Sono pratiche, leggere e da un po’ di anni familiari a chiunque viaggi spesso. Sono le chiavi elettroniche consegnate dagli alberghi ai loro clienti, sotto forma di tessere che sono usate per aprire la porta della camera, azionare le luci e a volte anche prendere l’ascensore. Ma sono anche sicure? Potrebbero essere compromesse da un hacker?
Due ricercatori di sicurezza, un po’ di anni fa, sull’onda di qualche brutta esperienza in hotel in cui ad alcuni colleghi era sparito il laptop, ma in cui non risultavano segni di scasso o accessi abusivi in stanza, se lo sono chiesto. E infine hanno trovato una risposta che non è molto rassicurante. Per almeno una delle marche più diffuse di questo sistema di apertura delle porte, esiste un modo per realizzare una chiave master, un passepartout, in grado di spalancare, potenzialmente, milioni di stanze d’albergo in tutto il mondo. Senza lasciare traccia.
I ricercatori Tomi Tuominen e Timo Hirvonen, della società di cybersicurezza finlandese F-Secure, hanno infatti scoperto che le catene alberghiere globali stanno usando un sistema elettronico di chiusura che potrebbe essere sfruttato da un hacker per ottenere accesso a qualsiasi camera nell’edificio. La falla di progettazione è stata individuata nel sistema usato dalle chiavi Vision by VingCard. Secondo i calcoli di F-Secure, tale sistema è utilizzato in oltre 40 mila edifici in 166 Paesi: si tratta dunque di milioni di stanze.

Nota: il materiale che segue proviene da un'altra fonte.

(** * cotk: a shallow embedding of the utility, metaclass and dataloader code

    The development follows the Python sources
    - [cotk/_utils/utils.py]      (list helpers),
    - [cotk/_utils/metaclass.py]  (docstring inheritance, dynamic class lookup),
    - [cotk/dataloader/single_turn_dialog.py] (the single turn dialog loader),
    - [tests/scripts/test_scripts.py] (the CLI configuration test).

    Python lists are [list]s, [int]s are [Z], [str]s are [string]s, dicts
    whose iteration order matters are association lists, other dicts are
    [gmap]s, and a call that may raise returns a [result].  Objects whose
    [__doc__] is assigned are named by their identity, and their
    docstrings are kept in a store that the calls pass on. *)

From Stdlib Require Import ZArith Lia Ascii String.
From stdpp Require Import base decidable option list strings gmap.

Set Warnings "-clear-no-such-hyp".

Local Open Scope string_scope.
Local Open Scope list_scope.
Local Open Scope Z_scope.

(** ** Python values that are shared by all modules *)

Module Py.

(** The exception classes the modelled code raises or lets through. *)
Inductive exn : Type :=
  | ValueError (msg : string)
  | RuntimeError (msg : string)
  | KeyError (msg : string)
  | AttributeError (msg : string)
  | TypeError (msg : string)
  | IndexError (msg : string)
  | OSError (msg : string).

(** The outcome of a call: a value, a raised exception, or [OutOfFuel]
    when a loop that is run with a bound on its number of iterations was
    cut short (the Python loop would still be running). *)
Inductive result (A : Type) : Type :=
  | Ok (a : A)
  | Raise (e : exn)
  | OutOfFuel.
Arguments Ok {A} a.
Arguments Raise {A} e.
Arguments OutOfFuel {A}.

(** Sequencing: the first raised exception ends the computation. *)
#[export] Instance result_ret : MRet result := λ A a, Ok a.
#[export] Instance result_bind : MBind result := λ A B k r,
  match r with
  | Ok a => k a
  | Raise e => Raise e
  | OutOfFuel => OutOfFuel
  end.

(** [s.lower()] on ASCII text: the letters [A-Z] move to [a-z]. *)
Definition lower_ascii (c : ascii) : ascii :=
  let n := nat_of_ascii c in
  if ((65 <=? n) && (n <=? 90))%nat then ascii_of_nat (n + 32) else c.

Fixpoint lower (s : string) : string :=
  match s with
  | EmptyString => EmptyString
  | String c s' => String (lower_ascii c) (lower s')
  end.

“Il problema è di tipo software ed esiste una patch, un aggiornamento per risolverlo”, hanno spiegato ad AGI i due ricercatori in una conversazione telefonica. E infatti il produttore del sistema, Assa Abloy, che si è mostrato collaborativo, è corso a rilasciare aggiornamenti per risolvere la falla Ma c’è un dettaglio collaterale. “Le singole catene alberghiere devono occuparsi dell’aggiornamento”, spiegano ancora Tuominen e Hirvonen. “O scaricandolo dal sito del produttore o ricevendolo da un loro fornitore di servizi. E poi devono occuparsi dell’aggiornamento manualmente su ogni singola porta. È un lavoro piuttosto intensivo”. Ciò fa temere che non tutti gli alberghi potrebbero essere così ligi nel seguire la procedura per la messa in sicurezza.
Per eseguire l’attacco ai ricercatori basta ottenere una qualsiasi chiave elettronica di un hotel – anche una che è scaduta, scartata, o usata per accedere a spazi marginali come il garage o il deposito. Ma non devono rubarne per forza una, basta sottrarre i suoi dati attraverso un dispositivo ad hoc.
“E questo si può fare anche in ascensore, mentre si è vicino a un cliente con le chiavi. Il tutto dura meno di un secondo”, commentano. A quel punto, usando le informazioni presenti sulla scheda, i ricercatori sono in grado di creare una chiave master, cioè una chiave che possa aprire qualsiasi stanza nell’edificio. “Abbiamo fatto il reverse engineering del software. Poi è come se creassimo una varietà di chiavi, immagina come un portachiavi pieno, e dobbiamo provarle su una serratura di un hotel fino a trovare quella giusta.”
La procedura, precisano Tuominen e Hirvonen, è teoreticamente possibile anche su altre marche, ma nello specifico il loro attacco si applica solo a questo produttore. La notizia positiva però è che sviluppare una simile procedura non è banale. Loro ci hanno messo anni. “L’idea è iniziata nel 2003, anche se è stato un progetto di ricerca discontinuo, inframezzato da altro; poi nel 2015 abbiamo intensificato. Ma non è semplice da replicare, bisogna creare un laboratorio, testare l’hardware”.